In 2016, Faith In Practice piloted a wheelchair clinic program in partnership with Free Wheelchair Mission. Through this program, our volunteer medical clinic teams and surgical teams have assembled and distributed wheelchairs to more than 4,000 Guatemalan patients in need of mobility aids.
Byron Alonzo with Ilse from Free Wheelchair Mission and our patients
Our wheelchairs are provided by Free Wheelchair Mission, a faith-based nonprofit that designs and manufactures durable wheelchairs specially designed for use in developing countries around the world.
During a mobility clinic, patients receive a medical consultation by a physician who evaluates their health needs and treats any ongoing health issues, whether they are related to their mobility needs or not. If necessary, they are referred for surgery that will be performed by one of our surgical mission teams. Patients then meet with a physical therapist who fits them with the proper mobility aid, which can be a wheelchair, crutches, walker, or cane. The majority of patients receive a wheelchair. Physical therapists work with patients to make sure their wheelchair fits correctly, teaches them exercises to maintain strength, and shows them how to properly move in and out of their chair to avoid pressure ulcers.
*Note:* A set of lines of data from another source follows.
Lemma select_turn_run listenfd a s : inv listenfd s → fine listenfd a s → ∃ s' hs, turn listenfd a s = (s', Done tt) ∧ inv listenfd s' ∧
  hs ≡ₚ elements ((ready a ∩ allset s) ∖ {[listenfd]}) ∧
  log s' = log s ++ (if bool_decide (listenfd ∈ ready a) then [Accepted (default 0 (newfd a))] else []) ++ (served a <$> hs) ∧
  ∀ fd, fd ∈ allset s' ↔ (fd ∈ allset s ∨ (listenfd ∈ ready a ∧ newfd a = Some fd)) ∧ ¬ (fd ∈ hs ∧ ends (served a fd) = true).
Proof.
  intros Hi Hf. unfold turn. rewrite bind_get, (f_sel _ _ _ Hf). cbn [negb]. set (rset := ready a ∩ allset s).
  assert (filter (λ fd, fd <= maxfd s) rset = rset) as ->.
  { apply leibniz_equiv. intros fd. rewrite elem_of_filter. split; [tauto|]. intros H. split; [|done]. apply (v_range _ _ Hi). set_solver. }
  assert (listenfd ∈ rset ↔ listenfd ∈ ready a) as Hl by (pose proof (v_listen _ _ Hi); set_solver).
  destruct (decide (listenfd ∈ ready a)) as [Hr|Hr].
  - rewrite !bool_decide_true by tauto. destruct (f_new _ _ _ Hf Hr) as (fd & En & Hfd & Hrange).
    destruct (select_new_client_run listenfd a s fd Hi En Hfd Hrange) as (s1 & E1 & Hi1 & El1 & Ea1). rewrite bind_assoc, (bind_done _ _ _ _ _ E1), bind_ret.
    assert (Z.of_nat (size rset) - 1 = Z.of_nat (size (rset ∖ {[listenfd]}))) as ->.
    { rewrite size_difference by set_solver. rewrite size_singleton. assert (size ({[listenfd]} : gset Z) <= size rset)%nat as Hs by (apply subseteq_size; set_solver).
      rewrite size_singleton in Hs. lia. }
    destruct (select_clients_run listenfd a s s1 rset Hi Hi1 Hf eq_refl ltac:(set_solver)) as (s' & hs & E & Hi' & Hp & El & Ea). cbn [andb].
    assert (∀ x, x ∈ allset s' ↔ (x ∈ allset s ∨ (listenfd ∈ ready a ∧ newfd a = Some x)) ∧ ¬ (x ∈ hs ∧ ends (served a x) = true)) as Ha.
    { intros x. rewrite Ea, Ea1, En. set_solver. }
    assert (log s' = log s ++ [Accepted (default 0 (newfd a))] ++ (served a <$> hs)) as Hlog by (rewrite El, El1, En, <- app_assoc; done).
    destruct (Z.leb_spec (Z.of_nat (size (rset ∖ {[listenfd]}))) 0) as [H0|H0]; [|exists s', hs; by rewrite bind_get].
    assert (rset ∖ {[listenfd]} = ∅) as Hem by (apply leibniz_equiv, size_empty_inv; lia). rewrite Hem, elements_empty in Hp. apply Permutation_nil_r in Hp as ->.
    exists s1, []. split; [done|]. split; [done|]. split; [by rewrite Hem, elements_empty|]. split; [by rewrite El1, En|]. intros x. rewrite Ea1, En. set_solver.
  - rewrite !bool_decide_false by tauto. rewrite bind_ret. cbn [andb]. rewrite bind_get.
    destruct (select_clients_run listenfd a s s rset Hi Hi Hf eq_refl ltac:(done)) as (s' & hs & E & Hi' & Hp & El & Ea). exists s', hs.
    replace (rset ∖ {[listenfd]}) with rset in * by set_solver. split; [done|]. split; [done|]. split; [done|]. split; [done|]. intros x. rewrite Ea. tauto.
Qed.

Lemma select_reach_inv listenfd s : 0 <= listenfd < Z.of_nat FD_SETSIZE → reach listenfd s → inv listenfd s.
Proof.
  intros Hl. induction 1 as [|s a s' _ IH Hf E]; [by apply select_start_inv|]. destruct (select_turn_run listenfd a s IH Hf) as (s1 & hs & E1 & Hi1 & _). congruence.
Qed.

End SelectThms.

(** ** tcpservpoll01.c *)

Lemma slots_NoDup c (Q : Z → Prop) `{∀ x, Decision (Q x)} : (∀ i j fd, c !! i = Some fd → c !! j = Some fd → 0 <= fd → i = j) →
  (∀ x, Q x → 0 <= x) → NoDup (filter Q c).
Proof.
  intros Hinj HQ. induction c as [|x c IH]; [constructor|].
  assert (NoDup (filter Q c)) as Hnd by (apply IH; intros i j fd Hi Hj H0; by injection (Hinj (Datatypes.S i) (Datatypes.S j) fd Hi Hj H0)).
  rewrite filter_cons. destruct (decide (Q x)) as [Hx|]; [|done]. constructor; [|done].
  intros [_ [i Hi]%list_elem_of_lookup]%list_elem_of_filter. by discriminate (Hinj 0%nat (Datatypes.S i) x eq_refl Hi (HQ x Hx)).
Qed.

Module PollThms.
Import Poll.
#[local] Opaque MAXLINE.

(** The descriptors of the table, that of the listening socket among them. *)
Definition fds (s : server) : gset Z := list_to_set (filter (λ fd, 0 <= fd) (client s)).
Definition mask : Z := Z.lor POLLRDNORM POLLERR.

Lemma slots_fds c m D s : slots c m D → client s = c → fds s = D.
Proof.
  intros Hs <-. apply leibniz_equiv. intros fd. unfold fds. rewrite elem_of_list_to_set, list_elem_of_filter. split.
  - intros [H0 [i Hi]%list_elem_of_lookup]. by eapply (sl_used _ _ _ Hs).
  - intros Hfd. destruct (sl_all _ _ _ Hs fd Hfd) as [H0 [i Hi]]. split; [done|]. by eapply list_elem_of_lookup_2.
Qed.

Definition eff (a : answers) (x : nat * Z) (s : server) : server :=
  if ends (served a (snd x)) then Server (<[fst x := -1]> (client s)) (revents s) (maxi s) (log s ++ [served a (snd x)])
  else Server (client s) (revents s) (maxi s) (log s ++ [served a (snd x)]).

Record inv (N : nat) (listenfd : Z) (s : server) : Prop := {
  v_len : length (client s) = N ∧ length (revents s) = N;
  v_slots : slots (client s) (maxi s) (fds s);
  v_listen : client s !! 0%nat = Some listenfd ∧ 0 <= listenfd;
  v_range : ∀ fd, fd ∈ fds s → 0 <= fd < Z.of_nat N;
  v_maxi : 0 <= maxi s < Z.of_nat N }.

(** No call fails, but for connections that were reset; [poll] reports an event of a connection
    only together with [POLLRDNORM] or [POLLERR]; [accept] returns a descriptor that was not
    open and is less than the limit of open files. *)
Record fine (N : nat) (listenfd : Z) (a : answers) (s : server) : Prop := {
  f_sel : sel_ok a = true;
  f_events : ∀ fd, fd ∈ fds s → fd ≠ listenfd → events a fd ≠ 0 → Z.land (events a fd) mask ≠ 0;
  f_new : Z.land (events a listenfd) POLLRDNORM ≠ 0 → ∃ fd, newfd a = Some fd ∧ (fd ∉ fds s) ∧ 0 <= fd < Z.of_nat N;
  f_rd : ∀ fd, fd ∈ fds s → fd ≠ listenfd → events a fd ≠ 0 →
           ((∃ bs, rd_sock a fd = Got bs) ∨ rd_sock a fd = RdErr ECONNRESET) ∧ wr_ok a fd = true }.

Lemma poll_start_inv N listenfd : 0 <= listenfd < Z.of_nat N → inv N listenfd (start N listenfd).
Proof.
  intros H. assert (slots (client (start N listenfd)) 0 {[listenfd]}) as Hs.
  { cbn [client start]. split.
    - intros [|i] [|j] fd; cbn [lookup list_lookup]; try done.
      + intros [= ->] [-> _]%lookup_replicate. lia.
      + intros [-> _]%lookup_replicate. lia.
      + intros [-> _]%lookup_replicate. lia.
    - intros [|i] fd; cbn [lookup list_lookup]; [intros [= ->] _; split; [done|set_solver]|]. intros [-> _]%lookup_replicate. lia.
    - intros fd ->%elem_of_singleton. split; [lia|]. by exists 0%nat. }
  pose proof (slots_fds _ _ _ (start N listenfd) Hs eq_refl) as Ef. split; rewrite ?Ef; try done.
  - split; cbn; rewrite length_replicate; lia.
  - split; [done|lia].
  - intros fd ->%elem_of_singleton. done.
  - cbn. lia.
Qed.

Lemma poll_eff_log a l : ∀ s, log (foldl (flip (eff a)) s l) = log s ++ (served a <$> l.*2).
Proof.
  induction l as [|x l IH]; intros s; cbn [foldl flip]; [by rewrite app_nil_r|]. rewrite IH. unfold eff. rewrite fmap_cons.
  destruct (ends _); cbn [log]; by rewrite <- app_assoc.
Qed.

Lemma poll_eff_inv N listenfd a l : ∀ s, inv N listenfd s → (0%nat ∉ l.*1) → NoDup l.*1 → (∀ x, x ∈ l → client s !! fst x = Some (snd x) ∧ 0 <= snd x) →
  inv N listenfd (foldl (flip (eff a)) s l) ∧
  ∀ fd, fd ∈ fds (foldl (flip (eff a)) s l) ↔ fd ∈ fds s ∧ ¬ (fd ∈ l.*2 ∧ ends (served a fd) = true).
Proof.
  induction l as [|[i fd] l IH]; intros s Hi Hl Hnd Hin; [split; [done|]; cbn; intros; rewrite elem_of_nil; tauto|]. change (NoDup (i :: l.*1)) in Hnd. change (0%nat ∉ i :: l.*1) in Hl.
  apply NoDup_cons in Hnd as [Hni Hnd]. apply not_elem_of_cons in Hl as [Hi0 Hl]. destruct (Hin (i, fd) ltac:(by left)) as [Hc H0]. cbn in Hc, H0.
  cbn [foldl flip]. set (s1 := eff a (i, fd) s). assert (fds s1 = (if ends (served a fd) then fds s ∖ {[fd]} else fds s) ∧ inv N listenfd s1) as [Ef Hi1].
  { unfold s1, eff. cbn [fst snd]. destruct (ends _); [|split; [done|]; by destruct Hi; split]. pose proof (slots_del _ _ _ i fd (v_slots _ _ _ Hi) Hc H0) as Hs.
    set (s2 := Server _ _ _ _). pose proof (slots_fds _ _ _ s2 Hs eq_refl) as Ef. split; [done|]. destruct Hi as [H1 H2 H3 H4 H5].
    split; rewrite ?Ef; cbn [client revents maxi s2]; [by rewrite length_insert|done|by rewrite list_lookup_insert_ne|set_solver|done]. }
  destruct (IH s1 Hi1 Hl Hnd) as [Hi' Hf'].
  - intros [j y] Hx. destruct (Hin (j, y) ltac:(by right)) as [Hj ?]. split; [|done]. unfold s1, eff. cbn [fst snd] in *. destruct (ends _); [|done]. cbn [client].
    rewrite list_lookup_insert_ne; [done|]. intros ->. apply Hni. apply list_elem_of_fmap. by exists (j, y).
  - split; [done|]. intros x. rewrite Hf', Ef. change (((i, fd) :: l).*2) with (fd :: l.*2). rewrite elem_of_cons. destruct (decide (x = fd)) as [->|Hx].
    + destruct (ends (served a fd)) eqn:E; [rewrite elem_of_difference, elem_of_singleton; tauto|]. split; [|tauto]. intros [? _]. split; [done|]. intros [_ ?]. done.
    + destruct (ends (served a fd)); [rewrite elem_of_difference, elem_of_singleton|]; tauto.
Qed.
Josue Greenman with a patient
The wheelchairs and mobility aids that our patients receive are truly life-changing for them and for their caregivers. Oftentimes, patients have spent years relying completely on their family members to carry them around and support them with all of their daily needs. Patients tend to have a number of health issues that result from not having proper mobility aids or treatment for their injuries or conditions.
The wheelchairs our patients receive allows them to better navigate their surroundings and live with more independence. They are able to live with the dignity they deserve and to have longer, healthier lives. Learn more about the patients we served at a recent mobility clinic in San José Pinula.
The Mission Continues
With the spread of COVID-19, our mission teams were no longer able to travel to Guatemala, but we are committed to serving Guatemalans in need of mobility aids and are still able to hold clinics at this time. In fact, at the beginning of the pandemic, we were one of the few partners of Free Wheelchair Mission around the world that had been able to continue distributing wheelchairs during the pandemic. As restrictions have lifted in most countries, more organizations have been able to distribute wheelchairs.
We currently serve a more limited number of patients at our clinics in order to maintain social distancing guidelines and other safety protocols that are required by the Guatemalan government. Josué Greenman, our Director of Partnerships, has been working hard at planning and running these clinics, which are now held weekly. At the clinic, patients still receive a primary care visit by Dra. Patty Baiza and they meet with Samuel Villatoro, our physical therapist. Blanca Puz and Byron Alonzo are our technicians who are in charge of wheelchair assembly, quality control, and they train patients on how to use their chairs.
Despite the limitations, we have held clinics regularly since June. Each month we have been able to expand the number of clinics we hold and serve in more and more locations across Guatemala.